Galloway: the political issues remain

Submitted by AWL on 9 December, 2004 - 1:26

George Galloway has won his libel case against the Daily Telegraph. The judge declared:

"Mr Galloway is entitled to be compensated for the manner in which the newspaper chose to put the documents into the public domain and the spin which the defendants [i.e. the newspaper] chose to put upon them."

Those were the issues the court case revolved around. The Daily Telegraph did not seek to prove beyond doubt that the documents were genuine - a virtually impossible task, requiring the resources of a state rather than those of even a big-circulation newspaper - and Galloway's lawyers did not seek to show that they were false.

The background political issues therefore remain unchanged. The Telegraph's journalistic methods have been censured. The tightness of the constraints that the peculiar British libel law puts on newspapers criticising rich people (who can afford to launch libel cases: poor people are a free-fire zone) has been demonstrated once again.

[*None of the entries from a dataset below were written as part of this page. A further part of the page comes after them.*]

Lemma plan_inv r roster host ids generation acc bound :
  registry_ok r -> sane bound (sto_state (br_store r)) -> bound + Z.of_nat (length ids) <= maxUint64 -> plan_of r roster host ids generation acc ->
  acc_inv (br_bindings r) (durableMarks (sto_state (br_store r))).1 (entriesByID (hr_Entries roster) ids) generation
    (bound + Z.of_nat (length ids)) ids acc.
Proof.
  intros [_ Hm] Hs Hb (-> & chainSeen & E). eapply (reconcileAll_inv _ _ _ _ _ _ _ bound []); [| |apply Hs|done| |exact E].
  - intros a b. rewrite Hm. apply mark_binding.
  - intros i. by eapply sane_mark.
  - split; cbn [ac_epochs ac_next]; [done|apply Hs| |by intros a b' ?%lookup_empty_Some].
    intros a. rewrite lookup_empty. split; [intros []%is_Some_None|by intros ?%not_elem_of_nil].
Qed.

Lemma nextGeneration_ge incoming current changed :
  0 <= incoming -> 0 <= current < maxUint64 ->
  current <= nextGeneration incoming current changed /\ (changed = true -> current < nextGeneration incoming current changed).
Proof.
  intros Hi Hc. unfold nextGeneration. rewrite u64_small by (unfold maxUint64 in *; lia).
  destruct (Z.eqb_spec current 0), (Z.eqb_spec incoming 0), changed, (Z.ltb_spec current incoming); split; (lia || (intros; try discriminate; lia)).
Qed.

(** The index the roster reports for an account: that of its last entry. *)
Definition indexInRoster (entries : list RosterEntry) (a : string) : string :=
  re_AuthIndex (default zeroEntry (last (filter (fun e => re_ID e = a) entries))).

Lemma entriesByID_index entries ids a : a ∈ ids -> re_AuthIndex (entryOf (entriesByID entries ids) a) = indexInRoster entries a.
Proof.
  intros Ha. unfold entryOf, indexInRoster. do 2 f_equal. unfold entriesByID.
  induction entries as [|e entries IH] using rev_ind; [done|]. rewrite foldl_snoc, filter_app, filter_cons, filter_nil.
  destruct (decide (re_ID e = a)) as [<-|Hne].
  - rewrite bool_decide_true, lookup_insert_eq, last_snoc by done. done.
  - rewrite app_nil_r. case_bool_decide; [by rewrite lookup_insert_ne|done].
Qed.

Lemma tier_ids_NoDup entries : forall seen, NoDup (tier_ids seen entries) /\ forall id, id ∈ tier_ids seen entries -> id ∉ seen.
Proof.
  induction entries as [|e entries IH]; intros seen; cbn [tier_ids]; [split; [constructor|by intros ? ?%not_elem_of_nil]|].
  destruct (negb (prioritised e)); cbn [orb]; [apply IH|]. case_bool_decide as Hin; [apply IH|].
  destruct (IH ({[re_ID e]} ∪ seen)) as [H1 H2]. split.
  - constructor; [|done]. intros Hx%H2. set_solver.
  - intros id [-> |Hx%H2]%elem_of_cons; set_solver.
Qed.
Lemma rosterIDs_NoDup entries allTiers ids : rosterIDs entries allTiers = Some ids -> NoDup ids.
Proof.
  unfold rosterIDs. destruct allTiers.
  - pose proof (proj1 (tier_ids_NoDup entries ∅)) as Hk. destruct (tier_ids ∅ entries) as [|x l]; [done|]. intros [= <-].
    unfold sortStrings. by rewrite sort_slice_perm.
  - pose proof (hi_nodup _ _ (highest_fold_inv entries)) as Hk. unfold HighestCodexTier. destruct (ts_ok _); [|done]. intros [= <-].
    unfold sortStrings. by rewrite sort_slice_perm.
Qed.

(** An account that left, one that is new, and one whose index changed each change
    the roster. *)
Definition membership_changed (bindings : gmap string RuntimeBinding) (entries : list RosterEntry) (ids : list string) : Prop :=
  (exists a, is_Some (bindings !! a) /\ a ∉ ids) \/ (exists a, a ∈ ids /\ bindings !! a = None)
  \/ exists a b, a ∈ ids /\ bindings !! a = Some b /\ rb_AuthIndex b <> indexInRoster entries a.

Lemma membership_changed_spec bindings entries ids :
  NoDup ids -> membership_changed bindings entries ids -> rosterChangedFor bindings (entriesByID entries ids) ids = true.
Proof.
  intros Hnd Hch. unfold rosterChangedFor. apply orb_true_iff.
  destruct (existsb _ ids) eqn:Ex; [by right|left]. apply negb_true_iff, Nat.eqb_neq. intros Hsize.
  assert (forall a, a ∈ ids -> exists b, bindings !! a = Some b /\ rb_AuthIndex b = indexInRoster entries a) as Hall.
  { intros a Ha. assert (~ (match bindings !! a with None => true | Some b => negb (String.eqb (rb_AuthIndex b) (re_AuthIndex (entryOf (entriesByID entries ids) a))) end) = true) as Hk.
    { intros E. apply not_true_iff_false in Ex. apply Ex, existsb_exists. exists a. split; [by apply list_elem_of_In|done]. }
    destruct (bindings !! a) as [b|]; [|done]. exists b. split; [done|]. apply not_true_iff_false, negb_false_iff, String.eqb_eq in Hk.
    by rewrite Hk, entriesByID_index. }
  destruct Hch as [(a & Hb & Ha)|[(a & Ha & Hb)|(a & b & Ha & Hb & Hne)]].
  - assert (({[a]} ∪ list_to_set ids : gset string) ⊆ dom bindings) as Hsub.
    { intros x [->%elem_of_singleton|Hx%elem_of_list_to_set]%elem_of_union; apply elem_of_dom; [done|]. destruct (Hall x Hx) as (b & E & _). by eexists. }
    apply subseteq_size in Hsub. rewrite size_dom, size_union, size_singleton, size_list_to_set in Hsub by (done || set_solver). lia.
  - destruct (Hall a Ha) as (b & E & _). congruence.
  - destruct (Hall a Ha) as (b' & E & E'). congruence.
Qed.

(** C32: A reconciled roster is bound exactly: after a successful reconciliation the
    bindings are those of the roster's identifiers, each with the index the roster
    reports for it and the generation reported, which is also stored and never falls
    behind an earlier one, and grows when an account left, joined or changed its
    index; an account bound to an instance whose index is unchanged keeps its binding
    (the generation apart), and every other binding has an admission epoch beyond all
    epochs its instance ever had.  Assumed is that the registry is in step
    with its store, as the reconciliation leaves it, and that no number wraps around: the epochs
    on record are below 2^64 by at least the number of accounts, the generation on
    record is below 2^64 - 1 and that of the roster is not negative. *)
Theorem roster_reconcile_exact (r r' : BindingRegistry) (roster : HostRosterSnapshot) (host : AuthInstanceID -> option HostAuth)
    (allTiers : bool) (snapshot : load_io) (io : store_io) (res : RosterReconcileResult) (ids : list string) (bound : Z) :
  let st := sto_state (br_store r) in let tier := (durableMarks st).2 in
  registry_ok r -> sane bound st -> rosterIDs (hr_Entries roster) allTiers = Some ids -> bound + Z.of_nat (length ids) <= maxUint64 ->
  0 <= hr_Generation roster -> 0 <= tier < maxUint64 ->
  reconcileRosterEntries r roster host allTiers snapshot io = (r', Ok res) ->
  registry_ok r' /\ rec_Bindings res = br_bindings r' /\ ps_TierGeneration (sto_state (br_store r')) = rec_Generation res
  /\ tier <= rec_Generation res
  /\ (membership_changed (br_bindings r) (hr_Entries roster) ids -> tier < rec_Generation res)
  /\ (forall a, is_Some (br_bindings r' !! a) <-> a ∈ ids)
  /\ (forall a b', br_bindings r' !! a = Some b' ->
       rb_Generation b' = rec_Generation res /\ rb_AuthIndex b' = indexInRoster (hr_Entries roster) a
       /\ let same b := br_bindings r !! a = Some b /\ rb_Instance b <> 0 /\ rb_AuthIndex b = indexInRoster (hr_Entries roster) a in
          (forall b, same b -> b' = b <| rb_Generation := rec_Generation res |>)
          /\ ((forall b, ~ same b) -> mark st (rb_Instance b') < rb_Admission b')).
Proof.
  cbv zeta. intros Hr Hs Hids Hb Hg Ht E.
  destruct (reconcile_runs _ _ _ _ _ _ _ _ Hr E) as [(_ & _ & Hno)|(ids' & gen & acc & err & Hids' & Hp & Hc & Hres)]; [by destruct (Hno res)|].
  assert (ids' = ids) as -> by congruence. destruct (Hres res eq_refl) as (-> & Eg & Eb). pose proof (plan_inv _ _ _ _ _ _ _ Hr Hs Hb Hp) as [_ _ Hd Hn].
  destruct (commit_ok _ _ _ _ _ Hr Hc) as [Hr' Hsy]. specialize (Hsy eq_refl). destruct (written_bindings (sto_state (br_store r)) (commitRoster gen acc (sto_state (br_store r)))) as (W1 & _ & W3).
  assert (br_bindings r' = ac_next acc) as En by (rewrite (proj2 Hr'), (sy_state _ _ Hsy); exact W1).
  destruct Hp as [Hgen _]. destruct (nextGeneration_ge (hr_Generation roster) (durableMarks (sto_state (br_store r))).2
    (rosterChangedFor (br_bindings r) (entriesByID (hr_Entries roster) ids) ids) Hg Ht) as [G1 G2]. rewrite <- Hgen in G1, G2.
  rewrite Eg. split_and!; [done|done| |done| | |].
  - rewrite (sy_state _ _ Hsy). exact W3.
  - intros Hch. apply G2, membership_changed_spec; [by eapply rosterIDs_NoDup|done].
  - intros a. rewrite En. apply Hd.
  - intros a b'. rewrite En. intros Hb'. assert (a ∈ ids) as Ha by (apply Hd; by eexists).
    destruct (Hn a b' Hb') as (Eg' & Ei & Hk). rewrite (entriesByID_index _ _ _ Ha) in Ei. cbv zeta. split_and!; [done|done|..].
    + intros b (E1 & E2 & E3). destruct Hk as [(b0 & E0 & _ & ->)|[Hre _]]; [assert (b0 = b) as -> by congruence; cbn in Eg'; by rewrite Eg'|].
      exfalso. apply (Hre b E1 E2). congruence.
    + intros Hno. destruct Hk as [(b0 & E0 & Hi0 & Ek)|[_ Hnew]]; [|exact Hnew].
      exfalso. apply (Hno b0). split_and!; [done|done|]. rewrite <- Ei, Ek. by destruct b0.
Qed.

But the political issues about Galloway's financial relationships with reactionary regimes in the Middle East, and his warm political relations with Saddam's regime remain the same. (It is Galloway himself, not the Daily Telegraph, who said he had Christmas dinner with Saddam's deputy Tariq Aziz).

In his reply to the Telegraph when it first published its material, Galloway wrote: "If newspaper critics had focused on the incongruity of a left-wing campaigner obtaining support for his campaigning organisations from semi-feudal monarchies and businessmen such as Mr Zureikat, who represented some of the world's biggest companies in Iraq, that would have been a legitimate line of attack - though my defence would have been that needs must" (Independent, 24 April 2003).

This was an admission that he obtained finance for his political activities from the semi-feudal monarchies of the United Arab Emirates (UAE) and Saudi Arabia, and the Ba'athist-connected businessman Fawaz Zureikat.

According to Galloway: "Around £500,000 came from the United Arab Emirates. Saudi Arabia gave £100,000 and... [of the rest] the bulk came from Zureikat".

His justification? He doesn't have one, only the argument that he needed such money to function politically.

The Guardian (17 February 2004) has published further charges about the funding of Galloway's political enterprises, and Galloway's colleague Fawaz Zureikat getting money from Saddam Hussein's oil revenues. Galloway has not sued the Guardian, and says only that he did not know that Zureikat got oil money from Saddam.